Campagne mondiale pour la libération des prisonniers politiques kanaks
Le 6 juin, une campagne internationale a été lancée pour la libération des onze prisonniers politiques kanaks actuellement incarcérés dans divers endroits en France. Ces détenus sont des militants pour l'indépendance de la Kanaky, région riche en cobalt, cuivre et nickel, similaire à la Guyane française en termes de ressources naturelles.
Les sympathisants guyanais, représentés par trois associations : LVKS, OGDH et la nouvelle AD'yana, affirment "n'avoir jamais perpétré de violences en Guyane ou en Kanaky, contrairement à l'État français", qu'ils accusent de massacres historiques dans ces régions.
"En Kanaky, des entrepreneurs éduqués ont émergé, notamment dans le sud, avec l'objectif de redistribuer les richesses au peuple kanak, marquant une volonté de réparation", soutient Raymond Charlotte, ancien du Moguyde et membre du fameux complot de Noël en 1974.

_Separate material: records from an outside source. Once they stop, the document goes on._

Lemma bit_at_aor data p q : 0 <= p -> 0 <= q < 8 * size data ->
  bit_at (aor data (p / 8) (Z.shiftl 1 (p mod 8))) q = bit_at data q || (p =? q).
Proof.
  intros Hp Hq. unfold bit_at.
  assert (0 <= q / 8 < size data) by (split; [apply Z.div_pos; lia|apply Z.div_lt_upper_bound; lia]).
  pose proof (Z.mod_pos_bound q 8). pose proof (Z.mod_pos_bound p 8).
  pose proof (Z.div_mod p 8). pose proof (Z.div_mod q 8). pose proof (Z.div_pos p 8).
  rewrite aget_aor, Z.lor_spec by lia. f_equal.
  destruct (Z.eqb_spec (p / 8) (q / 8)) as [Hd|Hd].
  - rewrite Z.shiftl_spec by lia. destruct (Z.eqb_spec p q) as [->|Hne]; [by rewrite Z.sub_diag|].
    destruct (Z.ltb_spec (q mod 8) (p mod 8)); [apply Z.testbit_neg_r; lia|]. apply (testbit_high 1 1); lia.
  - rewrite Z.bits_0. symmetry. apply Z.eqb_neq. intros ->. done.
Qed.

(** The index of the [i]-th hash function. *)
Definition index (f : CBloomFilter) (i : Z) (key : valtype) : Z :=
  MurmurHash3 (u32 (i * 0xfba4c795 + nTweak f)) key mod (size (vData f) * 8).

Lemma Bloom_Hash_index f i key : vData f <> [] ->
  Bloom_Hash f i key = Some (index f i key) /\ 0 <= index f i key < 8 * size (vData f).
Proof.
  intros H. assert (0 < size (vData f)) by (destruct (vData f); [done|simpl; lia]).
  unfold Bloom_Hash, index. rewrite (proj2 (Z.eqb_neq _ 0)) by lia. split; [done|].
  rewrite (Z.mul_comm 8). apply Z.mod_pos_bound. lia.
Qed.

Lemma insert_loop_spec f key n : vData f <> [] -> forall i data, length data = length (vData f) ->
  exists data', insert_loop f n i data key = Some data' /\ length data' = length (vData f) /\
    (forall q, 0 <= q < 8 * size (vData f) -> bit_at data q = true -> bit_at data' q = true) /\
    (forall j, i <= j < i + Z.of_nat n -> bit_at data' (index f j key) = true).
Proof.
  intros Hne. induction n as [|n IH]; intros i data Hl.
  - exists data. split_and!; [done|done|done|intros; lia].
  - destruct (Bloom_Hash_index f i key Hne) as [Hh Hr]. cbn [insert_loop]. rewrite Hh. cbn [mbind option_bind].
    destruct (index_split (index f i key)) as [-> ->].
    set (data1 := aor data _ _). assert (Hl1 : length data1 = length (vData f)) by (subst data1; by rewrite length_aor).
    assert (Hb1 : forall q, 0 <= q < 8 * size (vData f) -> bit_at data1 q = bit_at data q || (index f i key =? q)).
    { intros q Hq. subst data1. apply bit_at_aor; [lia|by rewrite Hl]. }
    destruct (IH (i + 1) data1 Hl1) as (data' & -> & Hl' & Hmono & Hset). exists data'. split_and!; [done|done| |].
    + intros q Hq Hb. apply Hmono; [done|]. by rewrite Hb1, Hb.
    + intros j Hj. destruct (decide (j = i)) as [->|]; [|apply Hset; lia].
      apply Hmono; [done|]. rewrite Hb1, Z.eqb_refl by done. apply orb_true_r.
Qed.

Lemma contains_loop_spec f key n : vData f <> [] -> forall i,
  exists b, contains_loop f n i key = Some b /\
    (b = true <-> forall j, i <= j < i + Z.of_nat n -> bit_at (vData f) (index f j key) = true).
Proof.
  intros Hne. induction n as [|n IH]; intros i.
  - exists true. split; [done|]. split; [intros _ j Hj; lia|done].
  - destruct (Bloom_Hash_index f i key Hne) as [Hh Hr]. cbn [contains_loop]. rewrite Hh. cbn [mbind option_bind].
    destruct (index_split (index f i key)) as [-> ->]. rewrite land_single by (apply Z.mod_pos_bound; lia).
    fold (bit_at (vData f) (index f i key)). destruct (bit_at _ _) eqn:Eb; cbn [negb].
    + destruct (IH (i + 1)) as (b & -> & Hb). exists b. split; [done|]. rewrite Hb. split; intros Hall j Hj.
      * destruct (decide (j = i)) as [->|]; [done|]. apply Hall. lia.
      * apply Hall. lia.
    + exists false. split; [done|]. split; [done|]. intros Hall. rewrite Hall in Eb by lia. done.
Qed.

(** ** Filters only gain *)

(** Full filters are never hashed into; the others have bits. *)
Definition filter_ok (f : CBloomFilter) : Prop := isFull f = true \/ vData f <> [].

Record filter_le (f g : CBloomFilter) : Prop := {
  le_length : length (vData f) = length (vData g);
  le_funcs : nHashFuncs f = nHashFuncs g;
  le_tweak : nTweak f = nTweak g;
  le_flags : nFlags f = nFlags g;
  le_full : isFull f = isFull g;
  le_empty : isEmpty f = false -> isEmpty g = false;
  le_bits : forall q, 0 <= q < 8 * size (vData f) -> bit_at (vData f) q = true -> bit_at (vData g) q = true
}.

#[export] Instance filter_le_preorder : PreOrder filter_le.
Proof.
  split; [by intros f; split|]. intros f g h Hfg Hgh. pose proof (le_length _ _ Hfg) as Hl.
  split; try (destruct Hfg, Hgh; congruence).
  - intros He. by apply (le_empty _ _ Hgh), (le_empty _ _ Hfg).
  - intros q Hq Hb. apply (le_bits _ _ Hgh); [by rewrite <- Hl|]. by apply (le_bits _ _ Hfg).
Qed.

Lemma filter_le_ok f g : filter_le f g -> filter_ok f -> filter_ok g.
Proof.
  intros Hle [Hf|Hv]; [left; by rewrite <- (le_full _ _ Hle)|right]. intros E. apply Hv.
  apply length_zero_iff_nil. by rewrite (le_length _ _ Hle), E.
Qed.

Aimé Hilaire, président de l'association LVKS, ainsi que Cynthia Achielle d'AD'Yana et Raymond Charlotte de l'OGDH, dénoncent les violations des droits des autochtones et militent pour une reconnaissance internationale de l'autodétermination des peuples kanaks, polynésiens, guadeloupéens et guyanais.
Les militants soutiennent que la Nouvelle-Calédonie, inscrite parmi les territoires à décoloniser, devrait négocier directement avec les instances internationales, et non avec la France, pour faire avancer leur cause. La campagne mondiale vise à sensibiliser les chefs d'État et les ministères des Affaires étrangères des pays du monde entier.
Une conférence de presse est prévue pour médiatiser cette action et communiquer avec le public à qui il est demandé un soutien financé afin de payer les frais d'avocat.
Les onze prisonniers se nomment : Hendrix Bolo ; Newland Alan ; Ulrich Natapu ; Ménélik Pounawa ; Mulhouse Tein ; Brenda Wanabo ; Frédérique Muliava ; Steve Unë ; Guillaume Vama ; Dimitri Qenegei ; Waetheane Yewwa.